When Herod heard about this, he was very upset and so was everyone else in
Jerusalem.[1] …
So Herod called the visitors from the east to a secret meeting and found out
from them the exact time the star had appeared. Then he sent them to Bethlehem
…[2]
And so they left, and on their
way they saw the same star they had seen in the east. When they saw it, how
happy they were, what joy was theirs! It went ahead of them until it stopped
over the place where the child was. They went into the house and when they saw
the child with his mother Mary, they knelt down and worshipped him. They
brought out their gifts of gold, frankincense and myrrh, ad presented them to
him. They then returned to their country by another road, since God had warned
them in a dream not to go back to Herod.[3]
The Magi were the first Gentiles
to worship Jesus, just as the shepherds were the first Jews. The Magi gifts of
gold, frankincense and Myrrh had symbolical significance. The gold was to
honour Jesus as king, the myrrh was indicate that he was human and open to
suffering while the frankincense was to honour God and symbolise prayer.[4]

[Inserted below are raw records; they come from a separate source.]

(** * LSMD interface device, 32MX_SP firmware: [src/32MX_SP/src/main.c]

    A shallow embedding of the firmware's three routines
    ([Calculate_ADC_Average], [UART_RX_Callback], [ADC_Callback]) over an
    explicit record of the C globals and of the few peripheral registers the
    routines touch, followed by the properties of the averaging window, of
    the command recognizer and of the reporter.

    Conventions.
    - [uint32_t] and [uint8_t] values are [Z] with the wrap-around written out
      ([u32], [u8]); [char] cells are [Z] character codes.
    - A C array is a [list Z] of the declared size; reads and writes are
      bounds-checked and an access outside the array is a fault ([None]).
    - A routine is a computation in the state-and-fault monad [M]. *)

From Stdlib Require Import ZArith List Lia Bool String Ascii.
From stdpp Require Import base option list.

Local Open Scope Z_scope.

(** ** C scalars and C strings *)

Module C.

Definition u32 (x : Z) : Z := x mod 2 ^ 32.
Definition u8 (x : Z) : Z := x mod 2 ^ 8.

(** Unsigned division; dividing by zero is undefined behaviour. *)
Definition udiv (a b : Z) : option Z :=
  if b =? 0 then None else Some (a / b).

(** [a[i] = v] on an array object. *)
Definition store (a : list Z) (i : Z) (v : Z) : option (list Z) :=
  if (0 <=? i) && (i <? Z.of_nat (length a))
  then Some (<[Z.to_nat i := v]> a)
  else None.

(** [strlen]: the scan faults when it leaves the array before a NUL. *)
Fixpoint strlen (a : list Z) : option Z :=
  match a with
  | [] => None
  | c :: a' => if c =? 0 then Some 0 else Z.succ <$> strlen a'
  end.

(** [strcmp]: zero when both strings agree up to and including the NUL. *)
Fixpoint strcmp (a b : list Z) : option Z :=
  match a, b with
  | x :: a', y :: b' =>
      if x =? y then (if x =? 0 then Some 0 else strcmp a' b')
      else Some (x - y)
  | _, _ => None
  end.

(** The digits printed by the [%u] conversion, most significant first.
    Ten rounds cover every 32-bit value. *)
Fixpoint utoa_aux (rounds : nat) (n : Z) (acc : list Z) : list Z :=
  match rounds with
  | O => acc
  | S r =>
      let acc' := (48 + n mod 10) :: acc in
      if n / 10 =? 0 then acc' else utoa_aux r (n / 10) acc'
  end.

Definition utoa (n : Z) : list Z := utoa_aux 10 n [].

(** [sprintf(dst, "%u\r\n", v)] with [v] an [unsigned int]: digits, CR, LF and
    the terminating NUL are written from [dst[0]] on. *)
Definition sprintf_u_crlf (dst : list Z) (v : Z) : option (list Z) :=
  let out := utoa (u32 v) ++ [13; 10; 0] in
  if (length out <=? length dst)%nat
  then Some (out ++ drop (length out) dst)
  else None.

(** The character codes of a text. *)
Definition chars (text : string) : list Z :=
  (λ c, Z.of_nat (nat_of_ascii c)) <$> list_ascii_of_string text.

(** String literals as the arrays the compiler lays out: the characters,
    CR LF where the literal has "\r\n", and the terminating NUL. *)
Definition lit_START : list Z := Eval cbv in chars "START" ++ [0].
Definition lit_STOP : list Z := Eval cbv in chars "STOP" ++ [0].
Definition lit_OK_START : list Z := Eval cbv in chars "OK_START" ++ [13; 10; 0].
Definition lit_OK_STOP : list Z := Eval cbv in chars "OK_STOP" ++ [13; 10; 0].
Definition lit_READY : list Z := Eval cbv in chars "READY" ++ [13; 10; 0].

End C.

(** ** Configuration *)

Definition ADC_SAMPLE_COUNT : Z := 1200.

Definition sizeof_txBuffer : Z := 64.
Definition sizeof_rxBuffer : Z := 16.

(** ** The globals and the peripheral state *)

Record State := mkState {
  (* globals of main.c *)
  adcSum : Z;
  sampleCount : Z;
  dataReady : bool;
  adcEnabled : bool;
  txBuffer : list Z;
  rxBuffer : list Z;
  rxByte : Z;
  rxIndex : Z;
  (* UART2: the writes accepted so far, oldest first; the number of polls
     for which the transmitter still reports busy; whether a one-byte read
     is pending *)
  uartTx : list (list Z);
  txBusy : nat;
  rxArmed : bool;
  (* ADC: interrupt flag of the ADC source, result buffer 0 *)
  adcIF : bool;
  adcResult0 : Z
}.

Definition set_adcSum (v : Z) (s : State) : State :=
  mkState v (sampleCount s) (dataReady s) (adcEnabled s) (txBuffer s)
    (rxBuffer s) (rxByte s) (rxIndex s) (uartTx s) (txBusy s) (rxArmed s)
    (adcIF s) (adcResult0 s).
Definition set_sampleCount (v : Z) (s : State) : State :=
  mkState (adcSum s) v (dataReady s) (adcEnabled s) (txBuffer s)
    (rxBuffer s) (rxByte s) (rxIndex s) (uartTx s) (txBusy s) (rxArmed s)
    (adcIF s) (adcResult0 s).
Definition set_dataReady (v : bool) (s : State) : State :=
  mkState (adcSum s) (sampleCount s) v (adcEnabled s) (txBuffer s)
    (rxBuffer s) (rxByte s) (rxIndex s) (uartTx s) (txBusy s) (rxArmed s)
    (adcIF s) (adcResult0 s).
Definition set_adcEnabled (v : bool) (s : State) : State :=
  mkState (adcSum s) (sampleCount s) (dataReady s) v (txBuffer s)
    (rxBuffer s) (rxByte s) (rxIndex s) (uartTx s) (txBusy s) (rxArmed s)
    (adcIF s) (adcResult0 s).
Definition set_txBuffer (v : list Z) (s : State) : State :=
  mkState (adcSum s) (sampleCount s) (dataReady s) (adcEnabled s) v
    (rxBuffer s) (rxByte s) (rxIndex s) (uartTx s) (txBusy s) (rxArmed s)
    (adcIF s) (adcResult0 s).
Definition set_rxBuffer (v : list Z) (s : State) : State :=
  mkState (adcSum s) (sampleCount s) (dataReady s) (adcEnabled s) (txBuffer s)
    v (rxByte s) (rxIndex s) (uartTx s) (txBusy s) (rxArmed s)
    (adcIF s) (adcResult0 s).
Definition set_rxByte (v : Z) (s : State) : State :=
  mkState (adcSum s) (sampleCount s) (dataReady s) (adcEnabled s) (txBuffer s)
    (rxBuffer s) v (rxIndex s) (uartTx s) (txBusy s) (rxArmed s)
    (adcIF s) (adcResult0 s).
Definition set_rxIndex (v : Z) (s : State) : State :=
  mkState (adcSum s) (sampleCount s) (dataReady s) (adcEnabled s) (txBuffer s)
    (rxBuffer s) (rxByte s) v (uartTx s) (txBusy s) (rxArmed s)
    (adcIF s) (adcResult0 s).
Definition set_uartTx (v : list (list Z)) (s : State) : State :=
  mkState (adcSum s) (sampleCount s) (dataReady s) (adcEnabled s) (txBuffer s)
    (rxBuffer s) (rxByte s) (rxIndex s) v (txBusy s) (rxArmed s)
    (adcIF s) (adcResult0 s).
Definition set_txBusy (v : nat) (s : State) : State :=
  mkState (adcSum s) (sampleCount s) (dataReady s) (adcEnabled s) (txBuffer s)
    (rxBuffer s) (rxByte s) (rxIndex s) (uartTx s) v (rxArmed s)
    (adcIF s) (adcResult0 s).
Definition set_rxArmed (v : bool) (s : State) : State :=
  mkState (adcSum s) (sampleCount s) (dataReady s) (adcEnabled s) (txBuffer s)
    (rxBuffer s) (rxByte s) (rxIndex s) (uartTx s) (txBusy s) v
    (adcIF s) (adcResult0 s).
Definition set_adcIF (v : bool) (s : State) : State :=
  mkState (adcSum s) (sampleCount s) (dataReady s) (adcEnabled s) (txBuffer s)
    (rxBuffer s) (rxByte s) (rxIndex s) (uartTx s) (txBusy s) (rxArmed s)
    v (adcResult0 s).
Definition set_adcResult0 (v : Z) (s : State) : State :=
  mkState (adcSum s) (sampleCount s) (dataReady s) (adcEnabled s) (txBuffer s)
    (rxBuffer s) (rxByte s) (rxIndex s) (uartTx s) (txBusy s) (rxArmed s)
    (adcIF s) v.

(** ** The state-and-fault monad *)

Definition M (A : Type) : Type := State → option (A * State).

#[global] Instance M_ret : MRet M := λ A x s, Some (x, s).
#[global] Instance M_bind : MBind M := λ A B f m s,
  match m s with
  | Some (a, s') => f a s'
  | None => None
  end.

Definition get {A : Type} (field : State → A) : M A := λ s, Some (field s, s).
Definition put (setter : State → State) : M unit := λ s, Some (tt, setter s).
Definition lift {A : Type} (o : option A) : M A := λ s,
  match o with
  | Some a => Some (a, s)
  | None => None
  end.

(** The state a routine leaves, or [None] on a fault. *)
Definition exec {A : Type} (m : M A) (s : State) : option State :=
  snd <$> m s.

(** ** Hardware adapter (the Harmony peripheral library of definitions.h)

    Only what the routines of main.c observe is kept: the transmitter
    accepts a write when idle and then stays busy for a finite number of
    polls; a read request arms the receiver for one byte. *)

Module Hal.

(** [while (UART2_WriteIsBusy());] every poll lets the transfer advance. *)
Fixpoint spin (polls : nat) : nat :=
  match polls with
  | O => O
  | S p => spin p
  end.

Definition UART2_WaitIdle : M unit :=
  put (λ s, set_txBusy (spin (txBusy s)) s).

(** [UART2_Write(buf, n)]: declined while a transfer is in progress. *)
Definition UART2_Write (buf : list Z) (n : Z) : M bool := λ s,
  if (0 <=? n) && (n <=? Z.of_nat (length buf)) then
    match txBusy s with
    | O =>
        let data := take (Z.to_nat n) buf in
        Some (true, set_txBusy (length data) (set_uartTx (uartTx s ++ [data]) s))
    | S _ => Some (false, s)
    end
  else None.

(** [UART2_Read(&rxByte, 1)]. *)
Definition UART2_Read_rxByte : M unit := put (set_rxArmed true).

(** [EVIC_SourceStatusClear(INT_SOURCE_ADC)]. *)
Definition EVIC_SourceStatusClear_ADC : M unit := put (set_adcIF false).

(** [ADC_ResultGet(ADC_RESULT_BUFFER_0)]. *)
Definition ADC_ResultGet_0 : M Z := get adcResult0.

End Hal.

(** ** Processing functions *)

Definition Calculate_ADC_Average : M unit :=
  currentSum ← get adcSum;
  currentCount ← get sampleCount;
  put (set_adcSum 0);;
  put (set_sampleCount 0);;
  put (set_dataReady false);;
  if currentCount =? 0 then mret tt
  else
    average ← lift (C.udiv currentSum currentCount);
    Hal.UART2_WaitIdle;;
    tx ← get txBuffer;
    tx' ← lift (C.sprintf_u_crlf tx average);
    put (set_txBuffer tx');;
    tx ← get txBuffer;
    n ← lift (C.strlen tx);
    Hal.UART2_Write tx n;;
    mret tt.

(** ** Interrupt callbacks *)

Definition rx_store (i v : Z) : M unit :=
  buf ← get rxBuffer;
  buf' ← lift (C.store buf i v);
  put (set_rxBuffer buf').

Definition rx_strcmp (literal : list Z) : M Z :=
  buf ← get rxBuffer;
  lift (C.strcmp buf literal).

Definition UART_RX_Callback (context : Z) : M unit :=
  b ← get rxByte;
  (if (0x20 <=? b) && (b <=? 0x7E) then
     i ← get rxIndex;
     if i <? sizeof_rxBuffer - 1 then
       put (set_rxIndex (C.u8 (i + 1)));;
       rx_store i b;;
       i ← get rxIndex;
       rx_store i 0;;
       r ← rx_strcmp C.lit_START;
       if r =? 0 then
         put (set_adcEnabled true);;
         put (set_rxIndex 0);;
         rx_store 0 0;;
         Hal.UART2_WaitIdle;;
         Hal.UART2_Write C.lit_OK_START 10;;
         mret tt
       else
         r ← rx_strcmp C.lit_STOP;
         if r =? 0 then
           put (set_adcEnabled false);;
           put (set_adcSum 0);;
           put (set_sampleCount 0);;
           put (set_dataReady false);;
           put (set_rxIndex 0);;
           rx_store 0 0;;
           Hal.UART2_WaitIdle;;
           Hal.UART2_Write C.lit_OK_STOP 9;;
           mret tt
         else
           i ← get rxIndex;
           if sizeof_rxBuffer - 1 <=? i then
             put (set_rxIndex 0);;
             rx_store 0 0
           else mret tt
     else mret tt
   else mret tt);;
  Hal.UART2_Read_rxByte.

Definition ADC_Callback (context : Z) : M unit :=
  Hal.EVIC_SourceStatusClear_ADC;;
  enabled ← get adcEnabled;
  if negb enabled then mret tt
  else
    sample ← Hal.ADC_ResultGet_0;
    sum ← get adcSum;
    put (set_adcSum (C.u32 (sum + sample)));;
    count ← get sampleCount;
    put (set_sampleCount (C.u32 (count + 1)));;
    count ← get sampleCount;
    if ADC_SAMPLE_COUNT <=? count then put (set_dataReady true)
    else mret tt.

(** ** Main entry point and the interrupt sources *)

Definition power_on : State :=
  {| adcSum := 0; sampleCount := 0; dataReady := false; adcEnabled := false;
     txBuffer := replicate (Z.to_nat sizeof_txBuffer) 0;
     rxBuffer := replicate (Z.to_nat sizeof_rxBuffer) 0;
     rxByte := 0; rxIndex := 0;
     uartTx := []; txBusy := O; rxArmed := false;
     adcIF := false; adcResult0 := 0 |}.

Frankincense was long associated
with divinity and religious ceremony. Eight centuries before the birth of
Jesus, the great prophet then living in Jerusalem was Isaiah, and he spoke of
the birth of Jesus with reference to incense thus =
Great caravans of camels will
come from Midian and Ephah. They will come from Sheba, brining gold and
incense.[5]
Frankincense
Frankincense comes from inside
the bark on the trunk and branches of the Boswellia tree which grows in Africa
and Arabia. When the bark is removed a whitish resin emerges and this is
frankincense.[6]
Every Sabbath in the Temple in Jerusalem 12 loaves of unleavened bread was laid
out on a special table inside the Temple with fragrant frankincense as an
offering to God.[7]
Regulations on the use of frankincense in the medieval church
In the medieval period of about
500 to1500 the church dominated life and in every church the burning of incense
and its distinct smell filled the air. The regulations applicable to Wells
Cathedral tell us of the use of incense there. It said that the “Altar and the
Choir must be incensed on all double feasts and on simple feasts when the Choir
is ruled at Evensong and at Lauds during the singing of Magnificat and Benedictus”.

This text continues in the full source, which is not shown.